Im Regal: Jürgen Teipel „Ich weiß nicht“

Es gibt ein paar typische Elemente, die einem das Lesen „moderner“ oder sagen wir: zeitgenössischer Literatur schon auf den ersten Seiten verleiden können, und das ist ganz unabhängig davon, ob der Autor behauptet, diese „Stilmittel“ absichtlich einzusetzen oder nicht: Ein Ich-Erzähler, der sich sofort, unumwunden und ohne Andeutung einer doppelbödigen Strategie als sprachlich restlos unbedarfter, phantasielos stammelnder Volltrottel zu erkennen gibt und dessen enervierende, mittlerweile durch Überbeanspruchung fürchterlich langweilige Angewohnheit, wirklich jeden winzigen Nebensatz durch einen Punkt abzutrennen, einem das Gefühl gibt, sich beim Lesen in ein körnerpickendes Wackelkopfhuhn zu verwandeln – das sind zwei solche Elemente, die man wohlwollend als „teipelsche“ bezeichnen könnte, weil der Autor dieses „Romans“ (der es netto auf höchstens 80 Seiten bringt) durch „Verschwende deine Jugend“ bekannt wurde, den 2001 stapelweise verkauften „Doku-Roman“ über ein paar Darsteller der Neuen deutschen Welle, und auch dieses Buch so klingt, als hätte er ein Treseninterview direkt vom Diktiergerät abgetippt – allerdings ein recht lustloses, bei dem der Befragte sich in jedem dritten Satz mit einem „eben“ oder „jedenfalls“ aufraffen muß, alten Quark noch mal aufzurühren, und sich nicht die geringste Mühe macht, mehr als vage anzudeuten, um was es überhaupt geht.

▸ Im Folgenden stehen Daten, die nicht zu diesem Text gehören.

(** [a / b]. *)
Definition div (a b : Decimal) : Result Decimal :=
  match a, b with
  | DNaN _ true, _ | _, DNaN _ true => Raise InvalidOperation
  | DNaN s false, _ | _, DNaN s false => Ok (DNaN s false)
  | DInfinity _, DInfinity _ => Raise InvalidOperation
  | DInfinity sa, DFinite sb _ _ => Ok (DInfinity (xorb sa sb))
  | DFinite sa _ _, DInfinity sb => Ok (DFinite (xorb sa sb) 0 Etiny)
  | DFinite sa ca ea, DFinite sb cb eb =>
      let s := xorb sa sb in
      if (cb =? 0)%N then
        if (ca =? 0)%N then Raise InvalidOperation
        else Raise (OtherError "DivisionByZero" "")
      else if (ca =? 0)%N then Ok (finish s 0 (ea - eb))
      else
        let x := Z.of_N ca in
        let y := Z.of_N cb in
        let shift := ndigits y - ndigits x + prec + 1 in
        let exp := ea - eb - shift in
        let num := if 0 <=? shift then x * 10 ^ shift else x in
        let den := if 0 <=? shift then y else y * 10 ^ (- shift) in
        let coeff := num / den in
        if num mod den =? 0 then
          let '(coeff', exp') := strip (Z.to_nat (ea - eb - exp)) coeff exp (ea - eb) in
          Ok (finish s coeff' exp')
        else Ok (finish s (if coeff mod 5 =? 0 then coeff + 1 else coeff) exp)
  end.

(** The coefficient of [(c, e)] at the exponent [e'], rounded by [mode]. *)
Definition rescale (mode : Rounding) (negative : bool) (c : N) (e e' : Z) : Z :=
  if e' <=? e then Z.of_N c * 10 ^ (e - e')
  else
    let d := 10 ^ (e' - e) in
    let q := Z.of_N c / d in
    if round_up mode negative q (Z.of_N c mod d) d then q + 1 else q.

(** [a.quantize(exp, rounding)]. *)
Definition quantize (a exp : Decimal) (mode : Rounding) : Result Decimal :=
  match a, exp with
  | DNaN _ true, _ | _, DNaN _ true => Raise InvalidOperation
  | DNaN s false, _ | _, DNaN s false => Ok (DNaN s false)
  | DInfinity s, DInfinity _ => Ok (DInfinity s)
  | DInfinity _, DFinite _ _ _ | DFinite _ _ _, DInfinity _ => Raise InvalidOperation
  | DFinite s c e, DFinite _ _ e' =>
      if negb ((Etiny <=? e') && (e' <=? Emax)) then Raise InvalidOperation
      else
        let c' := rescale mode s c e e' in
        if c' <? 10 ^ prec then Ok (DFinite s (Z.to_N c') e') else Raise InvalidOperation
  end.
Lemma first_index_app_out (k : str) (xs ys : list str) :
  ~ In k xs -> first_index k (xs ++ ys) = length xs + first_index k ys.
Proof.
  induction xs as [|x xs IH]; simpl; [reflexivity|].
  intros H. destruct (str_eqb k x) eqn:E.
  - apply str_eqb_eq in E. subst. tauto.
  - rewrite IH by tauto. reflexivity.
Qed.

(** ** Dictionaries *)

Lemma lookup_In {V : Type} (k : str) (v : V) (l : list (str * V)) :
  lookup k l = Some v -> In (k, v) l.
Proof.
  induction l as [|[k' v'] l IH]; simpl; [discriminate|].
  destruct (str_eqb k k') eqn:E.
  - apply str_eqb_eq in E. intros H. inversion H; subst. left. reflexivity.
  - intros H. right. apply IH, H.
Qed.

Lemma In_lookup {V : Type} (k : str) (v : V) (l : list (str * V)) :
  NoDup (map fst l) -> In (k, v) l -> lookup k l = Some v.
Proof.
  induction l as [|[k' v'] l IH]; simpl; [tauto|].
  intros ND [H|H].
  - inversion H; subst. rewrite str_eqb_refl. reflexivity.
  - inversion ND; subst. destruct (str_eqb k k') eqn:E.
    + apply str_eqb_eq in E. subst. exfalso.
      match goal with N : ~ In _ _ |- _ => apply N end.
      apply (in_map fst) in H. exact H.
    + apply IH; assumption.
Qed.

Lemma lookup_None {V : Type} (k : str) (l : list (str * V)) :
  lookup k l = None <-> ~ In k (map fst l).
Proof.
  induction l as [|[k' v'] l IH]; simpl; [tauto|].
  destruct (str_eqb k k') eqn:E.
  - apply str_eqb_eq in E. split; [discriminate | intros H; exfalso; auto].
  - apply str_eqb_neq in E. rewrite IH. split; intros H; [|tauto].
    intros [H1|H1]; [congruence | tauto].
Qed.

(** ** The counting pass *)

Lemma bump_lookup (x k : str) (tbl : series) :
  lookup k (bump x tbl) =
  if str_eqb k x
  then Some (S (match lookup x tbl with Some n => n | None => 0 end))
  else lookup k tbl.
Proof.
  induction tbl as [|[k' n] tbl IH]; simpl.
  - destruct (str_eqb k x); reflexivity.
  - destruct (str_eqb x k') eqn:E; simpl.
    + apply str_eqb_eq in E. subst k'.
      destruct (str_eqb k x); reflexivity.
    + rewrite IH. destruct (str_eqb k x) eqn:E1; [|reflexivity].
      apply str_eqb_eq in E1. subst k. rewrite E. reflexivity.
Qed.

Lemma bump_keys (x : str) (tbl : series) :
  map fst (bump x tbl) =
  match lookup x tbl with
  | Some _ => map fst tbl
  | None => map fst tbl ++ [x]
  end.
Proof.
  induction tbl as [|[k' n] tbl IH]; simpl; [reflexivity|].
  destruct (str_eqb x k') eqn:E; simpl; [reflexivity|].
  rewrite IH. destruct (lookup x tbl); reflexivity.
Qed.

Lemma value_count_snoc (xs : list str) (x : str) :
  value_count (xs ++ [x]) = bump x (value_count xs).
Proof. unfold value_count. rewrite fold_left_app. reflexivity. Qed.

Das kann sich der Leser erst nach und nach ungefähr zusammenreimen: Ein paar Leute fahren zu einem Technofestival in Mexico City, legen da auf und machen so rum, und immer ist alles irgendwie „nett“ und „schön“ und „interessant“ – man sollte meinen, so was lese sich wenigstens während einer S-Bahnfahrt locker herunter, aber das vereitelt die sprachliche und gedankliche Armut des Textes, die einen nach jedem Kapitel verzweifelt zu einem Gegenmittel (einem wirklichen Schriftsteller, der erzählen will und Nebensätze bilden kann) greifen läßt, um nicht infolge literarischen Unterzuckers ins Koma zu fallen.

Kehrt man dann zu den drei eigenschaftslosen Pappkameraden und ihrem belanglosen Gewese und esoterisch angezuckerten Gerede zurück, stellt man fest, daß man praktisch alles Gelesene vergessen hat, und irgendwann stört einen das aber auch nicht mehr, empfände man ein Zurückblättern als Zeitverschwendung. Also: möglichst schnell durch bis zum immerhin schlüssigen Finale („Kommt runter!“) und ab ins Altpapier mit dem Ding, woraufhin man eingedenk der traditionellen „Heiligkeit“ von Büchern in Gedanken einen flammenden Appell an Deutschlands Verleger formuliert, sich doch endlich auf ihren Beruf zu besinnen und zumindest den Anspruch zu haben, nicht potentiell verkäuflichen Mist (entstanden, so ist zu vermuten, als auf den zugkräftigen Namen ausgerichtete Auftragsarbeit mit Abgabetermin, aber ohne jegliches Lektorat und ähnliches), sondern richtige Literatur zu veröffentlichen, um lesewilligen Menschen den Umgang mit neuem Druckzeug nicht restlos zu verleiden.

Denn wenn es das ist, was als „junge Literatur“ verkauft wird, versteht man auch die angeblich so virulente Lesemüdigkeit der nachwachsenden Generationen: Unterhaltsamer, bunter, lebendiger als das ist noch das billigste Online-Game.